Pawsey Internship Alumni: Celebrating Achievement!
Since 2005, more than 200 students have spent more than 2000 weeks researching and contributing to computational algorithms, data science, cloud computing, and more – through the Pawsey Summer Internship Programmes.
The story does not stop at the 2000 hours…
… These Alumni keep on giving through:
- Activities “close to home”, e.g., participating as Pawsey Intern Mentors and Intern poster judges, and
- Activities in the wider community, through their contributions to science, industry, government, education and more.
Pawsey Intern Alumni are recognised and celebrated here. Click on a profile below to view short summaries, or search using the filters.
If you’re a Pawsey Alumni and you would like to have your profile included, contact email@example.com. Let’s celebrate you!
The project investigated the use of GPU-acceleration in molecular dynamics (MD) simulations of complex biomolecular systems. This was done using the AMBER suite of molecular simulation programs, in which a fast GPU MD simulation engine, pmend.cuda, has been developed such that the entirety of the MD calculation is performed on the GPU while the CPU core only drives the simulation.
Polyhydroxyalkanoates (PHAs) are a family of microbially-made polyesters that are meant to quickly degrade in the environment, but this degradation is reliant on microbially-secreted PHA depolymerases, whose taxonomic and environmental distribution have not been well-defined. As a result, the impact of increased PHA production and disposal on global environments is unknown. This Intern Project searched the global databases for metagenomes to analyze the distribution of PHA depolymerase genes in microbial communities from diverse aquatic, terrestrial and waste management systems.
In 2020, a paper entitled ‘Latent Space Phenotyping: Automatic Image-Based Phenotyping for Treatment Studies’ was published in Plant Phenomics (https://spj.sciencemag.org/journals/plantphenomics/2020/5801869/). The paper outlines a novel alternative to traditional image analysis methods for phenotyping without the need for complex and bespoke image analysis pipelines. The source code has been made available (https://github.com/p2irc/lsplab). The project was developed in Python, using Tensorflow and leverages nVidia GPUs (CUDA/cuDNN). This Intern Project looked at modernising that project on supporting infrastructure (a supercomputing environment or a cloud environment).
Semantic change detection (SCD) is an important problem for many industries. For example, rail network operators need to identify early warning signs of deteriorating conditions of supporting structure to avoid derail accidents. Where existing detection problems aim to recognise and locate known objects, SCD aims to recognise and locate characteristics of objects that deviate from what is expected. SCD is a challenging machine learning task. This Intern Project set up baselines for advanced research in SCD, by performing and analysis and then comparing several deep learning-based change detection approaches recently proposed in the literature, such as those based on Generative Adversarial Networks (GANs), Deep Convolutional Autoencoders (CAEs), and Long Short Term Memory (LSTM) models.
Batten disease is a group of genetically inherited, neuro-degenerate diseases, most of which start in early childhood. Batten is always fatal, usually in the late teens or twenties and there is no treatment to reverse or halt disease progression. The overall aim of this Intern Project was to use molecular dynamics (MD) simulations, that combined with wet-lab experiments, to improve understanding of recently discovered lead molecules to treat Batten. In addition, the simulations will assist to develop technology to screen for more lead molecules.

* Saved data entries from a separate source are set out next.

(* ===== verification/Sysfile.v ===== *)
(** * File system calls

    Models sysfile.c except [sys_exec] (in Exec.v).  A handler takes its arguments
    from the stack of the process with Syscall.v.  The bytes of a buffer are
    taken from, and put into, the memory of the process at the [argptr] address:
    before the file is written, and after it has been read. *)

From S2P Require Import Prelude CString Kalloc Vm VmTheory Double Spinlock ProcState Sched Sleep Bio Log BlockStore Fs Kernel Pipe File Proc Syscall.
Open Scope Z_scope.

Definition O_RDONLY : Z := 0x000.
Definition O_WRONLY : Z := 0x001.
Definition O_RDWR : Z := 0x002.
Definition O_CREATE : Z := 0x200.

Definition DOT : list Z := [46].
Definition DOTDOT : list Z := [46; 46].

Section Sysfile.
Context {S : Type} `{Linker, BlockStore S, Devsw S}.
#[local] Abbreviation K := (kernel (World S)).

(** The descriptor and its file. *)
Definition argfd (n : Z) : M K (option (nat * nat)) :=
  fd ← argint n;
  match fd with
  | None => mret None
  | Some fd =>
      if (fd <? 0) || (Z.of_nat NOFILE <=? fd) then mret None
      else
        p ← myprocp;
        f ← deref (ofile p !! Z.to_nat fd);
        mret (f ← f; Some (Z.to_nat fd, f))
  end.

Definition fdalloc (f : nat) : M K Z :=
  c ← curproc;
  r ← for_loop (seq 0 NOFILE) (fun fd =>
    p ← getp c;
    o ← deref (ofile p !! fd);
    match o with
    | None => setp c (fun p => { p with ofile ::= <[fd := Some f]> });; mret (Some (Z.of_nat fd))
    | Some _ => mret None
    end);
  mret (default (-1) r).

Definition sys_dup : M K Z :=
  a ← argfd 0;
  match a with
  | None => mret (-1)
  | Some (_, f) =>
      fd ← fdalloc f;
      if fd <? 0 then mret (-1)
      else filedup f;; mret fd
  end.

(** [argfd(0, 0, &f) < 0 || argint(2, &n) < 0 || argptr(1, &p, n) < 0] *)
Definition rw_args : M K (option (nat * Z * Z)) :=
  a ← argfd 0;
  match a with
  | None => mret None
  | Some (_, f) =>
      n ← argint 2;
      match n with
      | None => mret None
      | Some n =>
          p ← argptr 1 n;
          mret (p ← p; Some (f, n, p))
      end
  end.

(** [n] bytes of the process at [p], and bytes stored there *)
Definition user_bytes (p n : Z) : M K (list Z) :=
  c ← myprocp;
  on_mem (uload_bytes (pgdir c) p (Z.to_nat n)).
Definition to_user (p : Z) (bs : list Z) : M K unit :=
  c ← myprocp;
  on_mem (ustore_bytes (pgdir c) p bs).

Definition sys_read (fuel : nat) : M K Z :=
  a ← rw_args;
  match a with
  | None => mret (-1)
  | Some (f, n, p) =>
      '(r, bs) ← fileread f n fuel;
      to_user p bs;;
      mret r
  end.

Definition sys_write (fuel : nat) : M K Z :=
  a ← rw_args;
  match a with
  | None => mret (-1)
  | Some (f, n, p) =>
      bs ← user_bytes p n;
      filewrite f bs n fuel
  end.

Definition sys_pwrite (fuel : nat) : M K Z :=
  a ← rw_args;
  match a with
  | None => mret (-1)
  | Some (f, n, p) =>
      off ← argint 3;
      match off with
      | None => mret (-1)
      | Some off =>
          bs ← user_bytes p n;
          pfilewrite f bs n off fuel
      end
  end.

Definition sys_pread (fuel : nat) : M K Z :=
  a ← rw_args;
  match a with
  | None => mret (-1)
  | Some (f, n, p) =>
      off ← argint 3;
      match off with
      | None => mret (-1)
      | Some off =>
          '(r, bs) ← pfileread f n off fuel;
          to_user p bs;;
          mret r
      end
  end.

Definition sys_close : M K Z :=
  a ← argfd 0;
  match a with
  | None => mret (-1)
  | Some (fd, f) =>
      c ← curproc;
      setp c (fun p => { p with ofile ::= <[fd := None]> });;
      fileclose f;;
      mret 0
  end.

(** The fields of [struct stat], which has two bytes of padding after each
    [short]. *)
Definition put_stat (p : Z) (st : stat) : M K unit :=
  to_user p (le_bytes 2 (st_type st));;
  to_user (p + 4) (le_bytes 4 (st_dev st));;
  to_user (p + 8) (le_bytes 4 (st_ino st));;
  to_user (p + 12) (le_bytes 2 (st_nlink st));;
  to_user (p + 16) (le_bytes 4 (st_size st)).

Definition sys_fstat : M K Z :=
  a ← argfd 0;
  match a with
  | None => mret (-1)
  | Some (_, f) =>
      p ← argptr 1 20;
      match p with
      | None => mret (-1)
      | Some p =>
          '(r, st) ← filestat f;
          match st with Some st => put_stat p st | None => mret tt end;;
          mret r
      end
  end.

(** [char name[DIRSIZ]] on the stack *)
Definition name_buf : list Z := replicate DIRSIZ 0.

(** [bad:] of [sys_link] *)
Definition link_bad (ip : nat) : M K Z :=
  on_fs (ilock ip);;
  on_fs (setip ip (fun x => { x with i_nlink := s16 (i_nlink x - 1) }));;
  on_fs (iupdate ip);;
  on_fs (iunlockput ip);;
  end_op;;
  mret (-1).

Definition sys_link : M K Z :=
  old ← argstr 0;
  match old with
  | None => mret (-1)
  | Some old =>
  new ← argstr 1;
  match new with
  | None => mret (-1)
  | Some new =>
  begin_op;;
  r ← namei_cur old;
  match r with
  | None => end_op;; mret (-1)
  | Some ip =>
      on_fs (ilock ip);;
      x ← on_fs (getip ip);
      if i_type x =? T_DIR then
        on_fs (iunlockput ip);;
        end_op;;
        mret (-1)
      else
        on_fs (setip ip (fun x => { x with i_nlink := s16 (i_nlink x + 1) }));;
        on_fs (iupdate ip);;
        on_fs (iunlock ip);;
        r ← nameiparent_cur new name_buf;
        match r with
        | None => link_bad ip
        | Some (dp, name) =>
            on_fs (ilock dp);;
            d ← on_fs (getip dp);
            x ← on_fs (getip ip);
            r ← (if negb (i_dev d =? i_dev x) then mret (-1)
                 else on_fs (dirlink dp name (i_inum x)));
            if r <? 0 then
              on_fs (iunlockput dp);;
              link_bad ip
            else
              on_fs (iunlockput dp);;
              on_fs (iput ip);;
              end_op;;
              mret 0
        end
  end
  end
  end.

(** The directory holds nothing but [.] and [..]. *)
Definition isdirempty (dp : nat) : M (fsys S) bool :=
  x ← getip dp;
  r ← for_loop (drop 2 (dir_offs (i_size x))) (fun off =>
    de ← read_dirent "isdirempty: readi" dp off;
    mret (if negb (de_inum de =? 0) then Some tt else None));
  mret (match r with Some _ => false | None => true end).

(** [bad:] of [sys_unlink] *)
Definition unlink_bad (dp : nat) : M K Z :=
  on_fs (iunlockput dp);;
  end_op;;
  mret (-1).

Definition sys_unlink : M K Z :=
  path ← argstr 0;
  match path with
  | None => mret (-1)
  | Some path =>
  begin_op;;
  r ← nameiparent_cur path name_buf;
  match r with
  | None => end_op;; mret (-1)
  | Some (dp, name) =>
      on_fs (ilock dp);;
      if (namecmp name DOT =? 0) || (namecmp name DOTDOT =? 0) then unlink_bad dp
      else
        r ← on_fs (dirlookup dp name);
        match r with
        | None => unlink_bad dp
        | Some (ip, off) =>
            on_fs (ilock ip);;
            x ← on_fs (getip ip);
            if i_nlink x <? 1 then panic "unlink: nlink < 1"
            else
              full ← (if i_type x =? T_DIR then e ← on_fs (isdirempty ip); mret (negb e)
                      else mret false);
              if full : bool then
                on_fs (iunlockput ip);;
                unlink_bad dp
              else
                w ← on_fs (writei dp (replicate DIRENT 0) off (Z.of_nat DIRENT));
                if negb (w =? Z.of_nat DIRENT) then panic "unlink: writei"
                else
                  when (i_type x =? T_DIR)
                    (on_fs (setip dp (fun d => { d with i_nlink := s16 (i_nlink d - 1) }));;
                     on_fs (iupdate dp));;
                  on_fs (iunlockput dp);;
                  on_fs (setip ip (fun x => { x with i_nlink := s16 (i_nlink x - 1) }));;
                  on_fs (iupdate ip);;
                  on_fs (iunlockput ip);;
                  end_op;;
                  mret 0
        end
  end
  end.

(** Returns the inode, locked. *)
Definition create (path : list Z) (type major minor : Z) : M K (option nat) :=
  r ← nameiparent_cur path name_buf;
  match r with
  | None => mret None
  | Some (dp, name) =>
      on_fs (ilock dp);;
      r ← on_fs (dirlookup dp name);
      match r with
      | Some (ip, _) =>
          on_fs (iunlockput dp);;
          on_fs (ilock ip);;
          x ← on_fs (getip ip);
          if (type =? T_FILE) && (i_type x =? T_FILE) then mret (Some ip)
          else on_fs (iunlockput ip);; mret None
      | None =>
          d ← on_fs (getip dp);
          ip ← on_fs (ialloc (i_dev d) type);
          on_fs (ilock ip);;
          on_fs (setip ip (fun x => { x with i_major := major; i_minor := minor; i_nlink := 1 }));;
          on_fs (iupdate ip);;
          x ← on_fs (getip ip);
          when (type =? T_DIR)
            (on_fs (setip dp (fun d => { d with i_nlink := s16 (i_nlink d + 1) }));;
             on_fs (iupdate dp);;
             r1 ← on_fs (dirlink ip DOT (i_inum x));
             if r1 <? 0 then panic "create dots"
             else
               d ← on_fs (getip dp);
               r2 ← on_fs (dirlink ip DOTDOT (i_inum d));
               if r2 <? 0 then panic "create dots" else mret tt);;
          r ← on_fs (dirlink dp name (i_inum x));
          if r <? 0 then panic "create: dirlink"
          else
            on_fs (iunlockput dp);;
            mret (Some ip)
      end
  end.

(** The inode of [sys_open], locked; when there is none, the transaction has
    been ended. *)
Definition open_inode (path : list Z) (omode : Z) : M K (option nat) :=
  if ctrue (Z.land omode O_CREATE) then
    ip ← create path T_FILE 0 0;
    match ip with
    | None => end_op;; mret None
    | Some ip => mret (Some ip)
    end
  else
    r ← namei_cur path;
    match r with
    | None => end_op;; mret None
    | Some ip =>
        on_fs (ilock ip);;
        x ← on_fs (getip ip);
        if (i_type x =? T_DIR) && negb (omode =? O_RDONLY) then
          on_fs (iunlockput ip);;
          end_op;;
          mret None
        else mret (Some ip)
    end.

Definition sys_open : M K Z :=
  path ← argstr 0;
  match path with
  | None => mret (-1)
  | Some path =>
  omode ← argint 1;
  match omode with
  | None => mret (-1)
  | Some omode =>
  begin_op;;
  r ← open_inode path omode;
  match r with
  | None => mret (-1)
  | Some ip =>
      f ← filealloc;
      fd ← (match f with Some f => fdalloc f | None => mret (-1) end);
      match f with
      | Some f =>
          if fd <? 0 then
            fileclose f;;
            on_fs (iunlockput ip);;
            end_op;;
            mret (-1)
          else
            on_fs (iunlock ip);;
            end_op;;
            setf f (fun x => { x with f_type := FD_INODE; f_ip := Some ip; f_off := 0;
              readable := cbool (negb (ctrue (Z.land omode O_WRONLY)));
              writable := cbool (ctrue (Z.land omode O_WRONLY) || ctrue (Z.land omode O_RDWR)) });;
            mret fd
      | None =>
          on_fs (iunlockput ip);;
          end_op;;
          mret (-1)
      end
  end
  end
  end.

(** What [sys_mkdir] and [sys_mknod] do with the inode of [create]. *)
Definition finish_create (ip : option nat) : M K Z :=
  match ip with
  | None => end_op;; mret (-1)
  | Some ip =>
      on_fs (iunlockput ip);;
      end_op;;
      mret 0
  end.

Definition sys_mkdir : M K Z :=
  begin_op;;
  path ← argstr 0;
  ip ← (match path with Some path => create path T_DIR 0 0 | None => mret None end);
  finish_create ip.

Definition sys_mknod : M K Z :=
  begin_op;;
  path ← argstr 0;
  ip ← (match path with
        | None => mret None
        | Some path =>
            major ← argint 1;
            match major with
            | None => mret None
            | Some major =>
                minor ← argint 2;
                match minor with
                | None => mret None
                | Some minor => create path T_DEV (s16 major) (s16 minor)
                end
            end
        end);
  finish_create ip.

Definition sys_chdir : M K Z :=
  c ← curproc;
  begin_op;;
  path ← argstr 0;
  ip ← (match path with Some path => namei_cur path | None => mret None end);
  match ip with
  | None => end_op;; mret (-1)
  | Some ip =>
      on_fs (ilock ip);;
      x ← on_fs (getip ip);
      if negb (i_type x =? T_DIR) then
        on_fs (iunlockput ip);;
        end_op;;
        mret (-1)
      else
        on_fs (iunlock ip);;
        p ← getp c;
        old ← deref (cwd p);
        on_fs (iput old);;
        end_op;;
        setp c (fun p => { p with cwd := Some ip });;
        mret 0
  end.

Definition sys_pipe : M K Z :=
  fd ← argptr 0 8;
  match fd with
  | None => mret (-1)
  | Some fd =>
      r ← pipealloc;
      match r with
      | None => mret (-1)
      | Some (rf, wf) =>
          fd0 ← fdalloc rf;
          fd1 ← (if fd0 <? 0 then mret (-1) else fdalloc wf);
          if (fd0 <? 0) || (fd1 <? 0) then
            c ← curproc;
            when (0 <=? fd0) (setp c (fun p => { p with ofile ::= <[Z.to_nat fd0 := None]> }));;
            fileclose rf;;
            fileclose wf;;
            mret (-1)
          else
            to_user fd (le_bytes 4 (u32 fd0));;
            to_user (fd + 4) (le_bytes 4 (u32 fd1));;
            mret 0
      end
  end.
End Sysfile.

Soccer is a popular sport around the world. Effective soccer analytics could improve team performance regardless of resources by maximizing the potential of existing players, analysing opponents’ game strategies, and highlighting players’ features, which are usually undervalued in predicting winning. In this Intern Project, we explored machine learning (ML) approaches to design feature extraction and prediction models for context-aware and adaptive Soccer Analytics. We explored three types of context-aware machine learning approaches: Bayesian network, Decision Tree, and Deep Neural Networks; and one advanced adaptive machine learning approach: Forest Deep Neural Network (fDNN)
Understanding electron transfer in ion-atom collisions is essential for a variety of applications, ranging from astrophysical processes, such as solar wind and nuclear fusion, to modern cancer treatment techniques like hadron therapy. The goal of this Intern Project was to perform accurate calculations of differential cross sections for electron capture in high-energy (MeV regime) proton-helium collisions using a semiclassical wave-packet convergent close-coupling (WP-CCC) method recently developed in our group [Alladustov et al 2019 Phys. Rev. A 99 052706].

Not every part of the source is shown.